Hipólito entrecerró la mirada ante eso y, como ya no pudo contenerse más, levantó la mano y abofeteó a Soledad. ¡Zas! El fuerte sonido resonó en la sala de estar, fue mucho más duro que la manera en que Cintia se había ocupado de Ariadna ya que Soledad escupió sangre casi al instante y, junto con ella, un diente. La bofetada de Hipólito había provocado que perdiera un diente; en ese momento, Soledad estaba atónita.
«¿Qué… sucede? ¿Acaso mi padre no debería abofetear a Ariadna? ¿Por qué me golpea?» Soledad se cubrió la mejilla con incredulidad. Justo cuando estaba a punto de preguntarle a Hipólito por qué la había golpeado, Cintia corrió y tomó a Soledad.
—No digas nada; vamos arriba.
—¡No! ¿Por qué tengo que ir arriba? —Soledad estaba frustrada. Se liberó de Cintia, se dio la vuelta y preguntó—: Padre, ¿por qué me golpeas? Sin dudas la que está equivocada es Ariadna. ¿Por qué te pones de su lado y me golpeas a mí que soy la víctima?
—¿La víctima? ¿Eso piensas que eres? —Hervía de ira, el resto de sus palabras murieron en su garganta ya que solo podía jadear de la ira.

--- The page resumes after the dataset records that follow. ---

Lemma request_otp_view_answers_witness :
  (∀ w2, fst (dispatch (@RequestOTPView.post Demo.cyclic Demo.plain
                          (mkOTPRequest "a@x.com" "register")) Demo.empty_world)
         = fst (dispatch (@RequestOTPView.post Demo.cyclic Demo.plain
                            (mkOTPRequest "a@x.com" "register")) w2)) ∧
  (serializers.errors
     (@RequestOTPSerializer.fields Demo.plain (mkOTPRequest "a@x.com" "register")) = [] →
   @EmailValidator Demo.plain "a@x.com" = true ∧
   ("register" = "register" ∨ "register" = "reset") ∧
   ∃ w',
     dispatch (@RequestOTPView.post Demo.cyclic Demo.plain
                 (mkOTPRequest "a@x.com" "register")) Demo.empty_world
     = (mkResponse 200 (DDict [
          ("detail", DStr ("OTP has been sent to " +:+ "a@x.com"
                           +:+ ". It is valid for 5 minutes."))]), w') ∧
     users w' = users Demo.empty_world ∧
     length (outbox w') = S (length (outbox Demo.empty_world))) ∧
  (serializers.errors
     (@RequestOTPSerializer.fields Demo.plain (mkOTPRequest "a@x.com" "register")) ≠ [] →
   dispatch (@RequestOTPView.post Demo.cyclic Demo.plain
               (mkOTPRequest "a@x.com" "register")) Demo.empty_world
   = (mkResponse 400
        (DDict (serializers.errors
                  (@RequestOTPSerializer.fields Demo.plain
                     (mkOTPRequest "a@x.com" "register")))), Demo.empty_world)).
Proof.
  apply (@request_otp_view_answers Demo.cyclic Demo.plain
           (mkOTPRequest "a@x.com" "register") Demo.empty_world).
Defined.

(** ** Creating accounts *)

Lemma setdefault_absent k v (kw : gmap string field_value) :
  kw !! k = None → setdefault k v kw = <[k := v]> kw.
Proof. unfold setdefault. by intros ->. Qed.

(** The row that [SignupSerializer.create] hands to [save]. *)
Lemma signup_row_fields `{Django} mail fn ln raw pk now :
  let u := with_id
             (pre_save true now
                (set_password
                   (User_new mail
                      (setdefault "is_superuser" (FBool false)
                         (setdefault "is_staff" (FBool false)
                            {[ "first_name" := FStr fn; "last_name" := FStr ln ]})))
                   raw)) pk in
  id u = Some pk ∧ email u = mail ∧ password u = make_password raw ∧
  first_name u = fn ∧ last_name u = ln ∧ role u = "job_seeker" ∧
  is_active u = true ∧ is_staff u = false ∧ is_superuser u = false ∧
  is_verified u = false.
Proof.
  rewrite (setdefault_absent "is_staff") by done.
  rewrite (setdefault_absent "is_superuser") by done.
  simpl. unfold kw_str, kw_bool. by simplify_map_eq.
Qed.

Lemma create_user_run `{Django} mail raw kw w :
  mail ≠ "" →
  users w !! normalize_email mail = None →
  UserManager.create_user mail raw kw w =
    (Ok (with_id
           (pre_save true (clock w)
              (set_password
                 (User_new (normalize_email mail)
                    (setdefault "is_superuser" (FBool false)
                       (setdefault "is_staff" (FBool false) kw))) raw))
           (Z.of_nat (size (users w)) + 1)),
     set_users
       (<[normalize_email mail :=
            with_id
              (pre_save true (clock w)
                 (set_password
                    (User_new (normalize_email mail)
                       (setdefault "is_superuser" (FBool false)
                          (setdefault "is_staff" (FBool false) kw))) raw))
              (Z.of_nat (size (users w)) + 1)]> (users w)) w).
Proof.
  intros Hne Hfree.
  unfold UserManager.create_user, UserManager._create_user. cbv zeta.
  rewrite bool_decide_eq_false_2 by done. unfold save, timezone_now. run.
  by rewrite Hfree.
Qed.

—¿Acaso no lo soy? Me hospitalizaron y el doctor incluso dijo que, si llegaba unos minutos más tarde, ahora no estaría con vida. —Recordarlo aún le provocaba escalofríos.

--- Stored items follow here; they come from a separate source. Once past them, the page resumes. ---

(** The bound of X3 is nearly met at the top of the range. *)
Example accuracy_at_the_top :
  returned (set initial 18285714) = 16000000
  /\ 8 * Z.abs (16000000 - 18285714) = 18285714 - 2.
Proof. vm_compute. auto. Qed.

(** ** The value stored *)

Lemma actual_upper pll lg cnt dif :
  (pll < length CKM)%nat -> pll <> 1%nat ->
  0 <= lg <= 14 -> 4 <= cnt <= 1023 ->
  actual_of (mkSaved pll lg cnt dif) <= F_CPU.
Proof.
  intros Hp Hne Hlg Hcnt.
  destruct (actual_exact pll lg cnt dif Hp Hlg Hcnt) as [E _]. rewrite E.
  destruct (clock_exact pll Hp) as (_ & Hm & H4). specialize (H4 Hne).
  destruct (prescaler_exact lg Hlg) as (_ & _ & HP).
  unfold F_CPU.
  set (CK := 16000000 * CKM_at pll).
  assert (HD : 4 <= 2 ^ lg * cnt) by nia.
  assert (Hq : 0 <= CK * 2 ÷ (2 ^ lg * cnt) <= 32000000).
  { rewrite Z.quot_div_nonneg by lia. split.
    - apply Z.div_pos; lia.
    - apply Z.div_le_upper_bound; nia. }
  rewrite Z.quot_div_nonneg by lia.
  assert ((CK * 2 ÷ (2 ^ lg * cnt) + 1) / 2 < 16000001)
    by (apply Z.div_lt_upper_bound; lia).
  lia.
Qed.

(** What [set] stores on a positive target is a frequency between 1 Hz and
    the crystal rate. *)
Lemma actual_of_search_range f :
  0 < f -> svDIF (search f) < 0x7FFFFFFF ->
  1 <= actual_of (search f) <= F_CPU.
Proof.
  intros Hf Hlt.
  destruct (actual_of_search f Hf Hlt) as [_ Hlow].
  destruct (search_found f Hf Hlt) as (p & c & Hp & Ec & E & _).
  destruct (evaluate_sound f p c Hf Hp Ec) as (Hne & _ & Hlg & _ & Hcnt & _).
  split; [lia |]. rewrite E. apply actual_upper; assumption.
Qed.

Lemma perform_bounded this c :
  0 <= _FreqGenVal this <= F_CPU ->
  0 <= _FreqGenVal (after (perform this c)) <= F_CPU.
Proof.
  intros H. destruct c as [f |]; [| exact H].
  cbn [perform].
  destruct (Z.lt_trichotomy f 0) as [Hneg | [-> | Hpos]].
  - unfold set. destruct (Z.ltb_spec f 0); [exact H | lia].
  - change (0 <= 0 <= F_CPU). unfold F_CPU. lia.
  - rewrite (set_positive this f Hpos).
    destruct (Z.ltb_spec (svDIF (search f)) 0x7FFFFFFF) as [Hlt | Hge];
      [| exact H].
    cbn [after _FreqGenVal].
    pose proof (actual_of_search_range f Hpos Hlt). lia.
Qed.

Lemma run_bounded cs : 0 <= _FreqGenVal (run cs) <= F_CPU.
Proof.
  assert (H : forall this, 0 <= _FreqGenVal this <= F_CPU ->
                0 <= _FreqGenVal
                       (fold_left (fun g c => after (perform g c)) cs this)
                  <= F_CPU).
  { induction cs as [| c cs IH]; intros this H0; cbn [fold_left].
    - exact H0.
    - apply IH. apply perform_bounded. exact H0. }
  apply (H initial). cbn. unfold F_CPU. lia.
Qed.

(** X4: from the initial object, after any sequence of calls, the stored
    frequency lies between 0 and the crystal rate of 16 MHz ("Max frequency is
    crystal clock rate"), although targets above it are accepted. *)
Theorem stored_frequency_at_most_crystal cs :
  0 <= read (run cs) <= 16000000.
Proof. exact (run_bounded cs). Qed.

(** Targets between 16 MHz and the top of the range all give 16 MHz. *)
Example above_crystal_gives_crystal :
  returned (set initial 16000001) = 16000000
  /\ returned (set initial 18285714) = 16000000.
Proof. vm_compute. auto. Qed.

(** ** The range of frequencies that can be set *)

Lemma shift_of_exact f pll :
  0 < f -> (pll < length CKM)%nat ->
  shift_of f pll = Z.log2_up (F_CPU * CKM_at pll / (f * 1024) + 1).
Proof.
  intros Hf Hp.
  destruct (estimate_exact f pll Hf Hp) as [E R].
  destruct (clock_exact pll Hp) as (_ & Hm & _).
  unfold shift_of. destruct (log2_of_spec _ R) as [_ ->]. rewrite E.
  rewrite quot_quot; [reflexivity | unfold F_CPU; lia | lia | lia].
Qed.

Lemma count_of_exact f pll :
  0 < f -> (pll < length CKM)%nat -> 0 <= shift_of f pll <= 14 ->
  count_of f pll (shift_of f pll)
  = (F_CPU * CKM_at pll * 2 / (2 ^ shift_of f pll * f) + 1) / 2.
Proof.
  intros Hf Hp Hs.
  destruct (count_exact f pll Hf Hp ltac:(lia)) as [E _]. rewrite E.
  destruct (clock_exact pll Hp) as (_ & Hm & _).
  destruct (prescaler_exact _ Hs) as (_ & _ & HP).
  rewrite quot_quot by (unfold F_CPU; lia).
  apply Z.quot_div_nonneg; [| lia].
  assert (0 <= F_CPU * CKM_at pll * 2 / (2 ^ shift_of f pll * f)); [| lia].
  apply Z.div_pos; [unfold F_CPU; lia | nia].
Qed.

Lemma evaluate_none_above f pll :
  18285714 < f -> (pll < length CKM)%nat -> evaluate f pll = None.
Proof.
  intros Hf Hp. destruct (evaluate f pll) as [c |] eqn:Ec; [| reflexivity].
  exfalso.
  destruct (evaluate_sound f pll c ltac:(lia) Hp Ec)
    as (Hne & _ & Hlg & Ecnt & Hcnt & _).
  destruct (clock_exact pll Hp) as (_ & Hm & H4). specialize (H4 Hne).
  destruct (prescaler_exact _ Hlg) as (_ & _ & HP).
  pose proof (product_bound (F_CPU * CKM_at pll) f (2 ^ c_lg c)
                ltac:(lia) ltac:(lia) ltac:(unfold F_CPU; lia)) as Hprod.
  rewrite <- Ecnt in Hprod. destruct (Hprod ltac:(lia)) as [_ Hb].
  unfold F_CPU in Hb.
  assert (4 * f <= 2 ^ c_lg c * c_cnt c * f) by nia.
  lia.
Qed.

Lemma feasible_high f :
  32000000 < 7 * f -> f <= 18285714 -> exists c, evaluate f 2 = Some c.
Proof.
  intros Hlo Hhi. apply evaluate_some_iff.
  assert (Hp : (2 < length CKM)%nat) by (simpl; lia).
  assert (Hs : shift_of f 2 = 0).
  { rewrite shift_of_exact by lia.
    change (F_CPU * CKM_at 2) with 64000000.
    rewrite Z.div_small by lia. reflexivity. }
  split; [discriminate |]. rewrite Hs. split; [lia |].
  rewrite <- Hs. rewrite count_of_exact by lia. rewrite Hs.
  change (F_CPU * CKM_at 2 * 2) with 128000000.
  change (2 ^ 0) with 1.
  assert (7 <= 128000000 / (1 * f)) by (apply Z.div_le_lower_bound; lia).
  assert (128000000 / (1 * f) < 28) by (apply Z.div_lt_upper_bound; lia).
  split.
  - apply Z.div_le_lower_bound; lia.
  - assert ((128000000 / (1 * f) + 1) / 2 < 1024)
      by (apply Z.div_lt_upper_bound; lia).
    lia.
Qed.

Lemma feasible_low f :
  0 < f -> 7 * f <= 32000000 ->
  (exists c, evaluate f 0 = Some c) \/ (exists c, evaluate f 3 = Some c).
Proof.
  intros Hf Hlo.
  assert (Hp0 : (0 < length CKM)%nat) by (simpl; lia).
  assert (Hp3 : (3 < length CKM)%nat) by (simpl; lia).
  pose proof (shift_of_exact f 0 Hf Hp0) as EL.
  change (F_CPU * CKM_at 0) with 16000000 in EL.
  set (CV := 16000000 / (f * 1024)) in *.
  assert (HCV : 0 <= CV <= 15625).
  { split; [apply Z.div_pos; lia | apply Z.div_le_upper_bound; lia]. }
  assert (HCVm : CV * (f * 1024) <= 16000000 < (CV + 1) * (f * 1024)).
  { pose proof (Z.mul_div_le 16000000 (f * 1024) ltac:(lia)).
    pose proof (Z.mul_succ_div_gt 16000000 (f * 1024) ltac:(lia)).
    fold CV in H, H0. lia. }
  set (L := shift_of f 0) in *.
  assert (HL : 0 <= L <= 14).
  { rewrite EL. split; [apply Z.log2_up_nonneg |].
    change 14 with (Z.log2_up 16384). apply Z.log2_up_le_mono. lia. }
  destruct (prescaler_exact L HL) as (_ & _ & HP).
  assert (HCVP : CV < 2 ^ L).
  { destruct (Z.eq_dec CV 0) as [E0 | Hne]; [lia |].
    pose proof (Z.log2_up_spec (CV + 1) ltac:(lia)) as [_ Hup].
    rewrite <- EL in Hup. lia. }
  assert (HPf : 2 ^ L = 1 \/ 2 ^ L * (f * 1024) <= 32000000).
  { destruct (Z.eq_dec L 0) as [-> | Hne]; [left; reflexivity | right].
    assert (Hpow : 2 ^ L = 2 * 2 ^ (L - 1)).
    { replace L with (Z.succ (L - 1)) at 1 by lia.
      apply Z.pow_succ_r. lia. }
    assert (H1 : 1 < CV + 1).
    { destruct (Z.eq_dec CV 0) as [E0 | Hn0]; [| lia].
      rewrite E0 in EL. change (Z.log2_up (0 + 1)) with 0 in EL. lia. }
    pose proof (Z.log2_up_spec (CV + 1) H1) as [Hlow _].
    rewrite <- EL in Hlow.
    replace (Z.pred L) with (L - 1) in Hlow by lia.
    assert (2 ^ (L - 1) <= CV) by lia.
    assert (0 < f * 1024) by lia. nia. }
  pose proof (count_of_exact f 0 Hf Hp0 HL) as EC. fold L in EC.
  change (F_CPU * CKM_at 0 * 2) with 32000000 in EC.
  destruct (count_exact f 0 Hf Hp0 ltac:(fold L; lia)) as [EC' HC'].
  rewrite <- EC' in HC'. clear EC'. fold L in HC'.
  set (q := 32000000 / (2 ^ L * f)) in *.
  assert (Hq : 7 <= q).
  { apply Z.div_le_lower_bound; [nia |]. destruct HPf as [-> | H]; lia. }
  assert (Hqm : q * (2 ^ L * f) <= 32000000).
  { pose proof (Z.mul_div_le 32000000 (2 ^ L * f) ltac:(nia)).
    fold q in H. lia. }
  assert (H4 : 4 <= count_of f 0 L).
  { rewrite EC. apply Z.div_le_lower_bound; lia. }
  destruct (Z_le_gt_dec (count_of f 0 L) 1023) as [Hok | Hbig].
  - left. apply evaluate_some_iff. fold L.
    split; [discriminate |]. split; lia.
  - right. apply evaluate_some_iff.
    assert (Hq2047 : 2047 <= q).
    { destruct (Z_lt_le_dec q 2047) as [Hlt | ]; [exfalso | assumption].
      assert ((q + 1) / 2 < 1024) by (apply Z.div_lt_upper_bound; lia).
      lia. }
    set (g := 2 ^ L * f) in *.
    assert (Hg : 15626 <= g <= 15632) by (unfold g in *; nia).
    assert (HL12 : L <= 12).
    { destruct (Z_le_gt_dec L 12) as [ | Hgt]; [assumption | exfalso].
      assert (HLc : L = 13 \/ L = 14) by lia.
      unfold g in Hg. destruct HLc as [E | E]; rewrite E in Hg.
      - change (2 ^ 13) with 8192 in Hg. lia.
      - change (2 ^ 14) with 16384 in Hg. lia. }
    pose proof (shift_of_exact f 3 Hf Hp3) as EL3.
    change (F_CPU * CKM_at 3) with 48000000 in EL3.
    assert (Hpow2 : 2 ^ (L + 2) = 4 * 2 ^ L).
    { rewrite Z.pow_add_r by lia. change (2 ^ 2) with 4. lia. }
    assert (Hpow1 : 2 ^ (L + 1) = 2 * 2 ^ L).
    { rewrite Z.pow_add_r by lia. change (2 ^ 1) with 2. lia. }
    assert (HCV3 : 2 * 2 ^ L <= 48000000 / (f * 1024) < 4 * 2 ^ L).
    { split.
      - apply Z.div_le_lower_bound; [lia |]. unfold g in Hg. nia.
      - apply Z.div_lt_upper_bound; [lia |]. unfold g in Hg. nia. }
    assert (EL3' : shift_of f 3 = L + 2).
    { rewrite EL3. apply Z.log2_up_unique; [lia |].
      replace (Z.pred (L + 2)) with (L + 1) by lia.
      rewrite Hpow1, Hpow2. lia. }
    split; [discriminate |]. split; [lia |].
    rewrite count_of_exact by lia. rewrite EL3'.
    change (F_CPU * CKM_at 3 * 2) with 96000000.
    rewrite Hpow2.
    assert (1000 <= 96000000 / (4 * 2 ^ L * f))
      by (apply Z.div_le_lower_bound; unfold g in Hg; nia).
    assert (96000000 / (4 * 2 ^ L * f) < 2000)
      by (apply Z.div_lt_upper_bound; unfold g in Hg; nia).
    split.
    + apply Z.div_le_lower_bound; lia.
    + assert ((96000000 / (4 * 2 ^ L * f) + 1) / 2 < 1024)
        by (apply Z.div_lt_upper_bound; lia).
      lia.
Qed.

(** X5: a positive target can be set exactly when it is at most
    18,285,714 Hz (the largest [f] with [2 * 64 MHz / f >= 7]): every target
    from 1 Hz up to it gives a configuration, every target above it returns
    -1. *)
Theorem set_succeeds_iff_in_range this f :
  0 < f -> (returned (set this f) = -1 <-> 18285714 < f).
Proof.
  intros Hf. rewrite (set_positive this f Hf).
  destruct (Z.ltb_spec (svDIF (search f)) 0x7FFFFFFF) as [Hlt | Hge];
    cbn [returned].
  - destruct (actual_of_search f Hf Hlt) as [_ Hact].
    split; [lia |]. intros Hbig. exfalso.
    assert (Hnone : forall p, (p < length CKM)%nat -> evaluate f p = None)
      by (intros p Hp; apply evaluate_none_above; assumption).
    apply (search_none f Hf) in Hnone. lia.
  - split; [| reflexivity]. intros _.
    destruct (Z_le_gt_dec f 18285714) as [Hle | Hgt]; [exfalso | lia].
    pose proof (proj1 (search_none f Hf) Hge) as Hnone.
    destruct (Z_le_gt_dec (7 * f) 32000000) as [Hlow | Hhigh].
    + destruct (feasible_low f Hf Hlow) as [[c Ec] | [c Ec]].
      * rewrite (Hnone 0%nat) in Ec; [discriminate | simpl; lia].
      * rewrite (Hnone 3%nat) in Ec; [discriminate | simpl; lia].
    + destruct (feasible_high f ltac:(lia) Hle) as [c Ec].
      rewrite (Hnone 2%nat) in Ec; [discriminate | simpl; lia].
Qed.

Ariadna sonrió, pero esa sonrisa pronto desapareció, dio un paso adelante y murmuró:
—Soledad, ¿por qué aún te niegas a decir la verdad incluso en un momento como este? ¿Tienes que hacer enfadar a nuestro padre y provocarle un infarto?
Soledad frunció el ceño con desdén.
—¿Cuándo tuviste el derecho de hablar en esta casa?

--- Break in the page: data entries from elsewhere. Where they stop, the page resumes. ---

(** What a mapper does with a value is not among the sources: it updates
    its state and sends zero or more values to the output backend. *)
Class ValueMappers `{SensorMappers} := {
  mapper_process : MapperKind → mapper_state → Value → mapper_state * list Value
}.

Section EventHandler.
Context `{ValueMappers}.

Definition value_index (v : Value) : Z :=
  match v with
  | DigitalValue i _ _ | AnalogValue i _ _ | ContinuousValue i _ _ => i
  end.

(** [MappingProcessor::process]; the output backend is the list of the
    values sent to it.  The source reads [_mappers[sensor_index]] with no
    test of the index: outside of the vector (a negative index, or one past
    the last slot) the read is out of bounds and the call has no defined
    result, which is [None] here.  Inside the vector a null slot logs and
    leaves everything as it is, and a mapper processes the value. *)
Definition process (self : MappingProcessor) (value : Value) (backend : list Value)
    : option (MappingProcessor * list Value) :=
  let sensor_index := value_index value in
  if sensor_index <? 0 then None
  else
    match _mappers self !! Z.to_nat sensor_index with
    | None => None
    | Some None => Some (self, backend)
    | Some (Some m) =>
        let '(config, sent) := mapper_process (mapper_kind m) (mapper_config m) value in
        Some (reset_mapper self sensor_index
                {| mapper_kind := mapper_kind m; mapper_config := config |},
              backend ++ sent)
    end.

(** Modelled from the spec: the configuration backend
    (config_backend/base_configuration.h is not among the sources).  Its
    source enumerates the transport choice and the per-pin configuration;
    the configuration loader produces command messages that the event
    handler consumes (sections 2, 3 and 6), so [read] fills the hardware
    frontend configuration it is given and pushes the commands of the
    source onto the event queue.  Parsing is out of scope: a source is what
    it parses to. *)
Record HwFrontendConfig := { transport : Z }.

(** Modelled from the spec: what a configuration source parses to. *)
Record ConfigSource := {
  source_hw_frontend : HwFrontendConfig;
  source_commands : list Command
}.

(** Modelled from the spec: [BaseConfiguration::read], on the event queue
    the backend pushes to. *)
Definition read (source : ConfigSource) (hwc : HwFrontendConfig)
    (event_queue : list BaseMessage) : HwFrontendConfig * list BaseMessage :=
  (source_hw_frontend source, event_queue ++ (COMMAND <$> source_commands source)).

(** The members of [EventHandler]: the two queues and the sub-components.
    The hardware frontend is seen through the two switches the handler
    sets, the output backend through the values sent to it, the
    configuration backend through its source as it is when read, and the
    log through the errors written to it. *)
Record EventHandler := {
  _to_frontend_queue : list Command;
  _event_queue : list BaseMessage;
  _hw_frontend : bool * bool;             (* muted, verify_acks *)
  _processor : MappingProcessor;
  _output_backend : list Value;
  _config_backend : ConfigSource;
  _log : list Error
}.

Definition set_event_queue (self : EventHandler) (q : list BaseMessage) : EventHandler :=
  {| _to_frontend_queue := _to_frontend_queue self; _event_queue := q;
     _hw_frontend := _hw_frontend self; _processor := _processor self;
     _output_backend := _output_backend self;
     _config_backend := _config_backend self; _log := _log self |}.

(** [reload_config]: a local [hwc], filled by [read] and dropped.  The
    configuration backend works on the source it was constructed over and
    on the event queue of the handler. *)
Definition reload_config (self : EventHandler) : EventHandler :=
  let hwc := {| transport := 0 |} in
  let '(_, event_queue) := read (_config_backend self) hwc (_event_queue self) in
  set_event_queue self event_queue.

(** Modelled from the spec: [_handle_command], [_handle_value],
    [_handle_error] and [handle_events] are declared in event_handler.h and
    defined in a file that is not among the sources.  Routing (section
    4.2): a command goes to the mapping processor, to the to-frontend queue
    or to the state of the handler, by its target; a value goes to the
    mapping processor with the output backend; an error is logged; an error
    code of a component becomes a logged error. *)
Definition _handle_command (self : EventHandler) (cmd : Command) : EventHandler :=
  match target cmd with
  | MAPPING =>
      let '(processor, status) := apply_command (_processor self) cmd in
      {| _to_frontend_queue := _to_frontend_queue self;
         _event_queue := _event_queue self;
         _hw_frontend := _hw_frontend self; _processor := processor;
         _output_backend := _output_backend self;
         _config_backend := _config_backend self;
         _log := if decide (status = OK) then _log self
                 else _log self ++ [{| kind := status; offending_command := Some cmd |}] |}
  | HW_FRONTEND =>
      {| _to_frontend_queue := _to_frontend_queue self ++ [cmd];
         _event_queue := _event_queue self;
         _hw_frontend := _hw_frontend self; _processor := _processor self;
         _output_backend := _output_backend self;
         _config_backend := _config_backend self; _log := _log self |}
  | INTERNAL =>
      match data cmd with
      | SetMuteStatusCommand b =>
          {| _to_frontend_queue := _to_frontend_queue self;
             _event_queue := _event_queue self;
             _hw_frontend := (b, snd (_hw_frontend self));
             _processor := _processor self;
             _output_backend := _output_backend self;
             _config_backend := _config_backend self; _log := _log self |}
      | VerifyAcksCommand b =>
          {| _to_frontend_queue := _to_frontend_queue self;
             _event_queue := _event_queue self;
             _hw_frontend := (fst (_hw_frontend self), b);
             _processor := _processor self;
             _output_backend := _output_backend self;
             _config_backend := _config_backend self; _log := _log self |}
      | ReloadConfigCommand => reload_config self
      | _ => self
      end
  end.

(** Modelled from the spec: a value goes to the mapping processor with the
    output backend; a value for a pin the processor does not have, for
    which [process] has no result, is logged and dropped, as section 7 says
    of an unknown pin. *)
Definition _handle_value (self : EventHandler) (value : Value) : EventHandler :=
  match process (_processor self) value (_output_backend self) with
  | Some (processor, backend) =>
      {| _to_frontend_queue := _to_frontend_queue self;
         _event_queue := _event_queue self;
         _hw_frontend := _hw_frontend self; _processor := processor;
         _output_backend := backend;
         _config_backend := _config_backend self; _log := _log self |}
  | None =>
      {| _to_frontend_queue := _to_frontend_queue self;
         _event_queue := _event_queue self;
         _hw_frontend := _hw_frontend self; _processor := _processor self;
         _output_backend := _output_backend self;
         _config_backend := _config_backend self;
         _log := _log self ++ [{| kind := INVALID_PIN_INDEX; offending_command := None |}] |}
  end.

(** Modelled from the spec: an error is logged. *)
Definition _handle_error (self : EventHandler) (error : Error) : EventHandler :=
  {| _to_frontend_queue := _to_frontend_queue self;
     _event_queue := _event_queue self;
     _hw_frontend := _hw_frontend self; _processor := _processor self;
     _output_backend := _output_backend self;
     _config_backend := _config_backend self; _log := _log self ++ [error] |}.

(** Modelled from the spec: routing by the type of the message. *)
Definition dispatch (self : EventHandler) (m : BaseMessage) : EventHandler :=
  match m with
  | VALUE v => _handle_value self v
  | COMMAND c => _handle_command self c
  | ERROR e => _handle_error self e
  end.

(** Modelled from the spec: [handle_events].  One call drains the messages
    that wait in the event queue, in order; what the handling itself
    enqueues waits for the next call. *)
Definition handle_events (self : EventHandler) : EventHandler :=
  foldl dispatch (set_event_queue self []) (_event_queue self).

End EventHandler.

(** The commands of a stream addressed to the mapping processor and to the
    hardware frontend. *)
Definition mapping_commands (cmds : list Command) : list Command :=
  filter (fun c => target c = MAPPING) cmds.

Definition frontend_commands (cmds : list Command) : list Command :=
  filter (fun c => target c = HW_FRONTEND) cmds.

End event_handler.

(** ** Concrete inputs *)

Module samples.
Import Protocol serial_frontend verification message mapping serial_internal
       frontend event_handler.

(** [test_msg] with the bytes of its start header in another order. *)
Definition permuted_header_msg : list Z := [0x3; 0x2; 0x1] ++ drop 3 test_msg.

Definition permuted_header_packet : sSenseiDataPacket :=
  packet_of_buffer permuted_header_msg.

Ariadna levantó una ceja ante esa pregunta.
—Soledad, parece que no tienes idea de que todos saben lo perversa que eres.
Un dejo de culpa se filtró en su corazón, Soledad apretó los puños y tartamudeó:
—¿Q-qué quieres decir?
Ariadna sonrió.
—En verdad no sabes nada, ¿no? Jana nos contó todo; le pediste que comprara una serpiente venenosa para asesinarme, pero la serpiente se deslizó a tu habitación desde el balcón. Soledad, es hora de que seas responsable por tus acciones.
Al escucharla, los ojos de Soledad se ampliaron casi de manera cómica. «¿Jana… me traicionó?» Recordó de manera abrupta la extraña tensión en el aire y la manera en que Cintia intentaba evitar que hablara cuando entró a la casa. «¿Así que todos saben la verdad? No me sorprende, por eso Ariadna tenía una mirada burlona y no es de extrañar que mi padre me golpeara». Soledad entró en pánico, tiró de la manga de Cintia y murmuró:
—Madre…
Al final del día, Soledad aún era la hija de Cintia y no podía evitar sentirse molesta por la situación, por lo que tomó a la joven en brazos y susurró:
—Cállate y sígueme arriba.
Soledad al fin hizo caso a lo que dijo y no emitió sonido alguno mientras seguía a su madre escaleras arriba.
—Quédate allí —ordenó Hipólito—. De ahora en más, estás castigada, no tienes permiso para salir de tu habitación por un mes. Contrataré una maestra de una escuela de etiqueta para que te enseñe a ser un ser humano decente.
Soledad dio un paso hacia atrás conmocionada. Hipólito Sandoval era el único que decidía todo en la familia y, sin su amor ni confianza, Soledad podría ser expulsada de la familia. Al pensar en ello, los colores se desvanecieron de su rostro, el cual ya estaba pálido, y, fue entonces, que se arrepintió de haber hecho lo que hizo, pero no tenía sentido llorar sobre la leche derramada.